3:06 pm on Sept 15, 2015 (gmt 0)

Senior Member

WebmasterWorld Senior Member topr8 is a WebmasterWorld Top Contributor of All Time 10+ Year Member Top Contributors Of The Month

joined:Apr 19, 2002
posts:3476
votes: 76


Leosghost you certainly have a way with words! very eloquently put.

@webworxs i think there is a need for security consultants for SME's as they often don't prioritise security, either through unwillingness to spend or sheer ignorance.
finding customers who are willing to pay is the difficult part for all businesses.

i can't really offer a really good way of getting such business as i don't know.
as you know you can search google for tell tale phrases - usually error messages, which indicate potential security holes.
perhaps you could email webmasters with a link to google/bing serps showing the error messages for their sites and explaining that although you haven't actually yet tested example.com, it would seem the site might have security holes and you specialise in plugging and repairing such holes?

as for question (3), although it would seem a more popular website could be made to pay more, if you are looking at establishing a real business that is ongoing, then being seen to have a fair pricing policy is probably a better strategy. eg. the same price for the same work (irrelevant of who the customer is), although bearing in mind that bigger more popular websites may well involve more work than smaller ones ... not all jobs are infact equal.

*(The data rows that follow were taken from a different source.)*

(** * Homography / paper-detection core of [homography_api.cpp]

    A shallow embedding of the decision logic of
    [ios/homography.xcframework/ios-arm64/Headers/homography_api.cpp].

    The C++ code computes on IEEE-754 [float] (binary32) and [double]
    (binary64) values and on 32-bit [int]s, and delegates feature
    extraction, matching, RANSAC, contour extraction and pose solving to
    OpenCV.  Here
    - [float] and [double] are [spec_float] values with the operations of
      [SpecFloat] at precision 24 / 53 (round to nearest even, the default
      rounding mode of the target);
    - [int] is [Z];
    - every OpenCV routine is a field of the record [OpenCV], so that all
      statements hold for every behaviour of the library;
    - the order in which the library is entered is recorded in a trace. *)

From Stdlib Require Import ZArith List Bool Lia Permutation.
From Stdlib Require Import Floats.SpecFloat.
Import ListNotations.
Local Open Scope Z_scope.

Set Implicit Arguments.

(** ** IEEE-754 arithmetic *)

(** Operations shared by both formats; [prec] and [emax] select the format. *)
Section Format.
Variables prec emax : Z.

(** Conversion of an integer (C++ [static_cast] from [int]). *)
Definition fmt_of_Z (z : Z) : spec_float := binary_normalize prec emax z 0 false.
Lemma rejected_credential_never_offered_witness :
  store_ok (indices first_run_rejected)
  /\ exists s3,
       valid_of s3 acme_key_handle = Some false
       /\ forall s', later s3 s' -> valid_of s' acme_key_handle = Some false.
Proof.
  split; [exact first_run_rejected_ok|].
  edestruct (rejected_credential_never_offered 5 acme_client "https://policy.example"
               acme_spec (apikeys_for_client (mkId "Client" (VStr acme_generated_id)))
               first_run_rejected acme_key_handle)
    as (_ & Hv & Hl & _);
    [exact first_run_rejected_ok | vm_compute; reflexivity | vm_compute; reflexivity |].
  eexists. split; [exact Hv | intros s' Hs; exact (proj1 (Hl s' Hs))].
Defined.

(** C7 (the code departs from the claim).  The push of the ApiKey
    [acme-key] offers the credential [acme-key]; the service answers 401 to
    the attachment; [ApiKey.apply] returns [True] all the same, the
    credential is still valid afterwards, and the credential search yields
    it again, where [Resource.apply] would have marked it invalid. *)
Theorem attachment_rejection_keeps_credential :
  exists w' req apikey g' s'',
    ApiKey_apply 6 acme_key first_run_rejected = Some (Ok true, w')
    /\ sent w' = [req]
    /\ apikey_param req = Some "abababababababababababababababababababab"
    /\ remote_service first_run_rejected 0 req = Response 401
    /\ valid_of (indices w') acme_key_handle = Some true
    /\ apikeys_for_client_next 6
         (apikeys_for_client (mkId "Client" (VStr acme_generated_id))) (indices w')
       = Some (Ok (Some (acme_key_handle, apikey, g')), s'').
Proof.
  do 5 eexists.
  split; [vm_compute; reflexivity|]. split; [vm_compute; reflexivity|].
  split; [vm_compute; reflexivity|]. split; [vm_compute; reflexivity|].
  split; vm_compute; reflexivity.
Qed.

(** ** Attaching an ApiKey *)

Lemma on_store_inv {A} (m : M store A) w r w' :
  on_store m w = Some (r, w') ->
  exists s', m (indices w) = Some (r, s')
             /\ w' = mkWorld s' (files w) (sent w) (remote_service w).
Proof.
  unfold on_store. destruct (m (indices w)) as [[x s']|]; [|discriminate].
  intros H. injection H as <- <-. now exists s'.
Qed.

Lemma quiet_world_refl w : quiet_world w w.
Proof. apply quiet_refl. Qed.

Lemma quiet_world_trans w1 w2 w3 : quiet_world w1 w2 -> quiet_world w2 w3 -> quiet_world w1 w3.
Proof. apply quiet_trans. Qed.

Lemma preserves_on_store_quiet {A} (m : M store A) :
  preserves quiet m -> preserves quiet_world (on_store m).
Proof.
  intros Hm w r w' H. apply on_store_inv in H as (s' & E & ->).
  unfold quiet_world. simpl. eapply Hm; exact E.
Qed.

Lemma preserves_put_with_key_quiet u j k : preserves quiet_world (put_with_key u j k).
Proof.
  intros w r w' H. unfold put_with_key in H.
  destruct (remote_service w _ _); injection H as _ <-; apply quiet_refl.
Qed.

(** An attachment resolves identifiers at most: it touches no flag. *)
Lemma preserves_attach_quiet fuel self k :
  preserves quiet_world (ApiKey_attach_to_client fuel self k).
Proof.
  unfold ApiKey_attach_to_client. footprint quiet_world_refl quiet_world_trans.
  all: first [ apply preserves_put_with_key_quiet
             | apply preserves_on_store_quiet;
               first [ apply preserves_Resource_link | apply preserves_py_str ] ].
Qed.

(** [attach_to_client] has no [return False]. *)
Lemma attach_to_client_returns_True fuel self k w b w' :
  ApiKey_attach_to_client fuel self k w = Some (Ok b, w') -> b = true.
Proof.
  unfold ApiKey_attach_to_client. intros H.
  repeat (apply bind_Ok_inv in H as (? & ? & _ & H)).
  now injection H as <- _.
Qed.

(** An attachment that returns has sent exactly one request, with the
    credential it was given. *)
Lemma attach_to_client_sends_one fuel self k w b w' :
  ApiKey_attach_to_client fuel self k w = Some (Ok b, w') ->
  exists u spec, sent w' = (sent w ++ [attach_request u spec k])%list.
Proof.
  unfold ApiKey_attach_to_client. intros H.
  apply bind_Ok_inv in H as (config & w1 & H1 & H).
  apply on_store_inv in H1 as (s1 & _ & ->).
  apply bind_Ok_inv in H as (metadata & w2 & H2 & H). apply of_result_inv in H2 as [_ ->].
  apply bind_Ok_inv in H as (nm & w3 & H3 & H). apply of_result_inv in H3 as [_ ->].
  apply bind_Ok_inv in H as (ns & w4 & H4 & H). apply of_result_inv in H4 as [_ ->].
  apply bind_Ok_inv in H as (u & w5 & H5 & H).
  apply on_store_inv in H5 as (s2 & _ & ->).
  apply bind_Ok_inv in H as (spec & w6 & H6 & H). apply of_result_inv in H6 as [_ ->].
  apply bind_Ok_inv in H as (status & w7 & H7 & H).
  injection H as _ <-. unfold put_with_key in H7. simpl in H7.
  exists u, spec.
  destruct (remote_service _ _ _); [|discriminate]. now injection H7 as _ <-.
Qed.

re question (1) ... for myself personally, cold callers put my back up, and especially so in the case of security etc, to me i smell a rat in such situations. i personally would be inclined to listen to what the caller said and then contact someone else to verify the situation and if it was true to then look for someone to repair it (eg not using the company that contacted me).
8:19 pm on Sept 15, 2015 (gmt 0)

Senior Member from US 

WebmasterWorld Senior Member lucy24 is a WebmasterWorld Top Contributor of All Time 5+ Year Member Top Contributors Of The Month

joined:Apr 9, 2011
posts:15648
votes: 798


Would you pay or not if you were contacted by

You're kidding, right? Under what circumstances would anyone ever pay if they were cold-contacted by anyone other than the government, ahem asking for money?

Best-case response: letter goes straight into the recycling bin.
Worst-case response: ... comes not from the recipient but from the relevant law-enforcement body.